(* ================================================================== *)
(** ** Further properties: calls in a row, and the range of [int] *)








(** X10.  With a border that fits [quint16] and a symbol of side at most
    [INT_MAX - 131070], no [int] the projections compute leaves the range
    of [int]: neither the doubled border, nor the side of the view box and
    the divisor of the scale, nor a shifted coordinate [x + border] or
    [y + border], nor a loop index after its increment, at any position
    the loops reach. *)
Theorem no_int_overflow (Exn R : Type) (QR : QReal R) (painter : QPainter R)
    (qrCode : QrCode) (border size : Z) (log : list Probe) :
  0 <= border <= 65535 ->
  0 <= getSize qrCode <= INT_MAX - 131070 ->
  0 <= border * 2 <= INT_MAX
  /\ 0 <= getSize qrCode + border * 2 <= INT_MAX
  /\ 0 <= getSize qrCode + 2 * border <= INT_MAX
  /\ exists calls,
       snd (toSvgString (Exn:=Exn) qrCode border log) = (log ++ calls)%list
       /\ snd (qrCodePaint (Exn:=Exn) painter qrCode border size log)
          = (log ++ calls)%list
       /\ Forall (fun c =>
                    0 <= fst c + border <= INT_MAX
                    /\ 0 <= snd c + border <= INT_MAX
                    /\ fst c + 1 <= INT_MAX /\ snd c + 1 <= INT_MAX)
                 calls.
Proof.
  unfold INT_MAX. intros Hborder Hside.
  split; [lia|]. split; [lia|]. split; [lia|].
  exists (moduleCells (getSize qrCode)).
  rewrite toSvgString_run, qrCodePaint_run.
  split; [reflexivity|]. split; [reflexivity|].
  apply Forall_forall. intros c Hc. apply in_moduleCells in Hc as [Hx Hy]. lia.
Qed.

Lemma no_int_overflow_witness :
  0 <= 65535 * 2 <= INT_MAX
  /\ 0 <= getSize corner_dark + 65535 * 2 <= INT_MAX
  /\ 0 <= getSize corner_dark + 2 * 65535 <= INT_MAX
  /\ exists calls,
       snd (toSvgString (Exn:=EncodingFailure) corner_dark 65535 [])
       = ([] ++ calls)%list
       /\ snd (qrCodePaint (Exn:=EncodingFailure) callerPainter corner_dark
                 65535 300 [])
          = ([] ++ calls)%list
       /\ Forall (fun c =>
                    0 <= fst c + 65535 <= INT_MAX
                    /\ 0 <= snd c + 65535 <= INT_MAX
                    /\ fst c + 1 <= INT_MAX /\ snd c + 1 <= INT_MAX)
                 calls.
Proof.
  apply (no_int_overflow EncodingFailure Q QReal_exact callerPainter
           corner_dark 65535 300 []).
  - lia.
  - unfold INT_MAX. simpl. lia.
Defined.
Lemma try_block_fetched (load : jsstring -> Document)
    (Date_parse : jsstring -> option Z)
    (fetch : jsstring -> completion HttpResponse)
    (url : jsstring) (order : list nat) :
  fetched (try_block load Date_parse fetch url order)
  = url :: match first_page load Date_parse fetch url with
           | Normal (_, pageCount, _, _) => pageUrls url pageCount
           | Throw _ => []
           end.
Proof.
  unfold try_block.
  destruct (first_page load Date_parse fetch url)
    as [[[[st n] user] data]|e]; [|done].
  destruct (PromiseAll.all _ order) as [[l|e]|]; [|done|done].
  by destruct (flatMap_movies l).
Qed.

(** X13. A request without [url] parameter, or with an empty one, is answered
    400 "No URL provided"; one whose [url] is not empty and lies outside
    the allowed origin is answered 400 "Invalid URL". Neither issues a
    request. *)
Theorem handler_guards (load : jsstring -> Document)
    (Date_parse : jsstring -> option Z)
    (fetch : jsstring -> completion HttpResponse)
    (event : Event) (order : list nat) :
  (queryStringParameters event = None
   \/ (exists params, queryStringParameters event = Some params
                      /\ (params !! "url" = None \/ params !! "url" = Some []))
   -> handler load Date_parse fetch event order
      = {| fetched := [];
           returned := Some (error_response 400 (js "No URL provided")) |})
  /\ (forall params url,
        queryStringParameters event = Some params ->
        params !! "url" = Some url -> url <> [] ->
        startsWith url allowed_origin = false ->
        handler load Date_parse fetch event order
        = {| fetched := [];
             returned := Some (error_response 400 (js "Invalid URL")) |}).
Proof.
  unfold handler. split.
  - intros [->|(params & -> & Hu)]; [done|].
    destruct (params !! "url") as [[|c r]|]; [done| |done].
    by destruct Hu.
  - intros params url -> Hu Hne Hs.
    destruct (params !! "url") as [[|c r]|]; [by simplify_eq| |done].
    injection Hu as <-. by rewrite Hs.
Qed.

### Required work:
Lines that hold the word "queryStringParameters" are the ones to copy from the entries above.

### Exercise response:
  (queryStringParameters event = None
   \/ (exists params, queryStringParameters event = Some params
        queryStringParameters event = Some params ->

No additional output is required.